Лик-Лицо-Личина (Неизвестный) - страница 23

А вот выжимки из его беседы: ----- .

Моя жена, — (Сообщаются все анкетные данные: происхождение, возраст, не судима, образование; конечно, включая рост, цвет волос, глаз и другие физические признаки),— не верила, что я сделаю карьеру.— (Из анкетной части рассказа видно, что она из более интеллигентной семьи, чем Хепс.) — И несколько презирала мою рабочую косточку. Но как приятно иногда доказать. Вдруг звонок...— (Сообщается, как ему вне очереди поставили телефон. Как в таких случаях ставятся телефоны вообще. Какой формы и цвета у него телефон. И чем его телефон лучше других.) — Тебя вызывают...— К кому бы вы думали? К Молотову! — (Тут никаких комментариев. Только сияние чела Хепса и вставшие по стойке смирно десять волосков на заблестевшей от восторга лысине. Долгая пауза.) — К самому Молотову! А жена — я замечаю — недоуменно смотрит из-за занавески...— (Сведения об этой занавеске и занавесках вообще..) — Черная машина рычит у подъезда.— (Естественно, все о машинах и табель о рангах: то есть кому, в каких случаях и какая положена.) — И по белой линии, без знаков движения: у-у-у... Знай наших! — (Действительно, какой русский не любит быстрой езды...)

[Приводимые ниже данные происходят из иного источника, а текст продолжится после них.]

(* ===== verification/Operator.v ===== *)
(** * internal/cnpgi/operator: the hooks the operator calls

    settled.go, status.go and reconciler.go.  A hook is a program over the
    world it can change: what resolving reads and writes, the object store, and
    the settled cache.  The Kubernetes API is only read. *)

From S2P Require Import Prelude GoStrings GoTime GoJson GoDecode Pathutil Cnpg Groups Snapshot Api Layout.
From S2P Require Import Kube Backend JsonText SnapshotStore History Integrity Resolver Config.

#[local] Open Scope stdpp_scope.

(** ** settled.go *)

Record settledEntry := {
  se_generation : Z;
  se_metadataChecksum : string;
  se_snapshotKey : string
}.

(** The entries by cluster UID.  The mutex makes each operation one step. *)
Record settledCache := { sc_entries : gmap string settledEntry }.

Definition maxSettledEntries : nat := 1024.

Definition newSettledCache : settledCache := {| sc_entries := ∅ |}.

(** A nil cache never hits. *)
Definition settled (c : option settledCache) (cluster : Cluster) (metadataChecksum : string)
    : option string :=
  match c with
  | None => None
  | Some c =>
      match sc_entries c !! cl_UID cluster with
      | None => None
      | Some entry =>
          if decide (se_generation entry ≠ cl_Generation cluster
                     ∨ se_metadataChecksum entry ≠ metadataChecksum) then None
          else Some (se_snapshotKey entry)
      end
  end.

Definition remember (c : option settledCache) (cluster : Cluster) (metadataChecksum snapshotKey : string)
    : option settledCache :=
  match c with
  | None => None
  | Some c =>
      let entries := if decide (maxSettledEntries ≤ size (sc_entries c)) then ∅ else sc_entries c in
      let entry := {| se_generation := cl_Generation cluster; se_metadataChecksum := metadataChecksum;
                      se_snapshotKey := snapshotKey |} in
      Some {| sc_entries := <[cl_UID cluster := entry]> entries |}
  end.

(** ** status.go: the watermark *)

Record ClusterStatus := {
  LastSavedGeneration : Z;
  LastSavedAt : string;
  st_SnapshotKey : string;
  st_Checksum : string;
  MetadataChecksum : string;
  st_Store : string;
  st_ServerName : string
}.

Definition zero_status : ClusterStatus :=
  {| LastSavedGeneration := 0; LastSavedAt := ""; st_SnapshotKey := ""; st_Checksum := "";
     MetadataChecksum := ""; st_Store := ""; st_ServerName := "" |}.

(** The document [json.Marshal] makes of a status. *)
Definition doc_of_status (s : ClusterStatus) : doc :=
  DObj ([("lastSavedGeneration", DNum (FormatInt (LastSavedGeneration s)))]
        ++ opt_string "lastSavedAt" (LastSavedAt s) ++ opt_string "snapshotKey" (st_SnapshotKey s)
        ++ opt_string "checksum" (st_Checksum s) ++ opt_string "metadataChecksum" (MetadataChecksum s)
        ++ opt_string "store" (st_Store s) ++ opt_string "serverName" (st_ServerName s)).

Definition decode_status : decoder ClusterStatus := decode_struct (λ old l,
  generation ← field "lastSavedGeneration" decode_int64 (LastSavedGeneration old) l;
  at_ ← field "lastSavedAt" decode_string (LastSavedAt old) l;
  key ← field "snapshotKey" decode_string (st_SnapshotKey old) l;
  checksum ← field "checksum" decode_string (st_Checksum old) l;
  metadataChecksum ← field "metadataChecksum" decode_string (MetadataChecksum old) l;
  store ← field "store" decode_string (st_Store old) l;
  serverName ← field "serverName" decode_string (st_ServerName old) l;
  Ok {| LastSavedGeneration := generation; LastSavedAt := at_; st_SnapshotKey := key;
        st_Checksum := checksum; MetadataChecksum := metadataChecksum; st_Store := store;
        st_ServerName := serverName |}).

(** The loop over [.status.pluginStatus]. *)
Fixpoint watermark_in (plugins : list PluginStatus) : option ClusterStatus :=
  match plugins with
  | [] => None
  | plugin :: rest =>
      if decide (ps_Name plugin ≠ Denylist.PluginName ∨ ps_Status plugin = "") then watermark_in rest
      else match (d ← unmarshal_doc (ps_Status plugin); decode_status zero_status d) with
           | Err _ => None
           | Ok status => Some status
           end
  end.

Definition WatermarkFromCluster (cluster : Cluster) : option ClusterStatus :=
  watermark_in (cl_PluginStatus cluster).

(** What [SetStatusInCluster] answers: [NoOpResponse], or [JSONStatusResponse]
    with the marshalled status. *)
Inductive SetStatusInClusterResponse := NoOpResponse | JSONStatusResponse (json : string).

(** ** GetCapabilities *)

Inductive HookKind := KIND_CLUSTER.
Inductive RPCType := RPC_TYPE_SET_STATUS_IN_CLUSTER.
Definition Reconciler_GetCapabilities : result (list HookKind) := Ok [KIND_CLUSTER].
Definition Operator_GetCapabilities : result (list RPCType) := Ok [RPC_TYPE_SET_STATUS_IN_CLUSTER].

Inductive ReconcilerHooksResult := resultContinue | resultRequeue.

(** ** The hooks *)

Record OpWorld (P W : Type) := { ow_provider : P; ow_objects : W; ow_settled : option settledCache }.
Arguments ow_provider {P W}.
Arguments ow_objects {P W}.
Arguments ow_settled {P W}.

Section hooks.
Context `{CnpgLib} {K : Type} `{KubeReader K} {P B W : Type} `{Provider P B}.
(** The object store a backend reaches, [object.GetKind] and the version set at
    link time. *)
Context (backend_of : B → Backend W) (GetKind : string → result string) (Version : string).

Abbreviation world := (OpWorld P W).

(** Programs over one part of the world. *)
Definition on_provider {A} (p : prog P A) : prog world A := λ w,
  let '(provider, r) := p (ow_provider w) in
  ({| ow_provider := provider; ow_objects := ow_objects w; ow_settled := ow_settled w |}, r).
Definition on_objects {A} (p : prog W A) : prog world A := λ w,
  let '(objects, r) := p (ow_objects w) in
  ({| ow_provider := ow_provider w; ow_objects := objects; ow_settled := ow_settled w |}, r).
Definition get_settled (cluster : Cluster) (metadataChecksum : string) : prog world (option string) :=
  λ w, (w, Ok (settled (ow_settled w) cluster metadataChecksum)).
Definition do_remember (cluster : Cluster) (metadataChecksum snapshotKey : string) : prog world unit :=
  λ w, ({| ow_provider := ow_provider w; ow_objects := ow_objects w;
           ow_settled := remember (ow_settled w) cluster metadataChecksum snapshotKey |}, Ok ()).

Definition liveFingerprint (cluster : Cluster) (configuredGroups : list string) : result string :=
  let groups := EffectiveGroupNames configuredGroups in
  MetadataFingerprint (cl_Labels cluster) (cl_Annotations cluster) groups (CaptureRulesDigest groups).

Definition Pre (resourceDefinition clusterDefinition : string) : result ReconcilerHooksResult :=
  kind ← GetKind resourceDefinition;
  if decide (kind ≠ "Cluster") then Ok resultContinue
  else
    cluster ← DecodeClusterLenient clusterDefinition;
    let pluginConfiguration := NewFromCluster cluster in
    if negb (IsRestoreRequested pluginConfiguration) then Ok resultContinue
    else if decide (is_Some (cl_Annotations cluster !! AnnotationRestoredFrom)) then Ok resultContinue
    else Err (Errorf "cluster %q sets the %s plugin parameter %q=%q but carries no %s annotation, which means the chronicle mutating webhook did not run for it. The cluster has NOT inherited the configuration it was meant to restore. Verify the MutatingWebhookConfiguration %q exists and the plugin was reachable when the cluster was created, then recreate the cluster"
           [AStr (cl_Name cluster); AStr Denylist.PluginName; AStr ParameterRestoreFromStore;
            AStr (RestoreFromStore pluginConfiguration); AStr AnnotationRestoredFrom;
            AStr MutatingWebhookName]).

(** The watermark already says what this pass would find. *)
Definition watermark_current (cluster : Cluster) (metadataFingerprint : string) : bool :=
  match WatermarkFromCluster cluster with
  | Some watermark =>
      bool_decide (LastSavedGeneration watermark = cl_Generation cluster)
      && bool_decide (MetadataChecksum watermark = metadataFingerprint)
  | None => false
  end.

(** [Post] once neither the watermark nor the cache has answered. *)
Definition capture (clock : Z) (cluster : Cluster) (configStore : ConfigStore) (storeKey : NamespacedName)
    (saveToServer : string) (metadataFingerprint : string) : prog world ReconcilerHooksResult :=
  snap ← lift (wrap "while capturing cluster %q: %w" [AStr (cl_Name cluster)]
                 (Extract clock (Some cluster)
                    {| eo_Groups := GetCaptureGroups configStore; eo_PluginVersion := Version;
                       eo_Now := None |}));
  '(backend, layout) ← wrapM "while reaching ConfigStore %s: %w" [AStr (key_string storeKey)]
                         (on_provider (Open configStore saveToServer));
  latest ← attempt (on_objects (@Latest W (backend_of backend) layout));
  let write :=
    key ← wrapM "while writing snapshot for cluster %q: %w" [AStr (cl_Name cluster)]
            (on_objects (@Write W (backend_of backend) layout snap));
    _ ← do_remember cluster metadataFingerprint key;
    mret resultContinue in
  match latest with
  | Ok (latest, latestKey) =>
      if decide (sn_Checksum latest = sn_Checksum snap ∧ sn_CaptureRules latest = sn_CaptureRules snap)
      then _ ← do_remember cluster metadataFingerprint latestKey; mret resultContinue
      else write
  | Err err =>
      if negb (errors_is ErrNotFound err) then
        throw (Wrapf "while reading the latest snapshot for cluster %q: %w" [AStr (cl_Name cluster)] err)
      else write
  end.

Но торопился он зря, так как его просили подождать и, если он не успел позавтракать (а он не успел), откушать в столовой Совмина. (Подробнейшее и необычайно квалифицированное изложение: как и что он в этой святейшей из святых кормушек кушал.)

И вдруг репродуктор: «Такого-то к Вячеславу Михайловичу, к Молотову!» Я хватаю папочку,— (Отступление о папочках, о тесемочках, за- стежечках, цвете и размере; важности папочек вообще, а его в особенности),— все на меня смотрят: кто таков? К Молотову?! К самому Молотову! Приятно. У-у-у, как приятно! Видела бы жена! Вводят в кабинет.— (Длиннющее описание всех предметов, находящихся в кабинете.) — Товарищ Молотов в сером костюме и в таком оранжевом гластуке. Нет, нет, простите, он был в сером костюме и в коричневом галстуке. В оранжева- том он был в другой раз. Я потом расскажу о том, что было, когда он был в оранжеватом галстуке... Я прошу у него прощения: извините, товарищ Молотов! Я кушал...

(Тут нужно объяснить. Хепс не сидел в приемной, а сидел в столовой. И поэтому был вызван по радио, и это его смущало: не рассердился ли Молотов.)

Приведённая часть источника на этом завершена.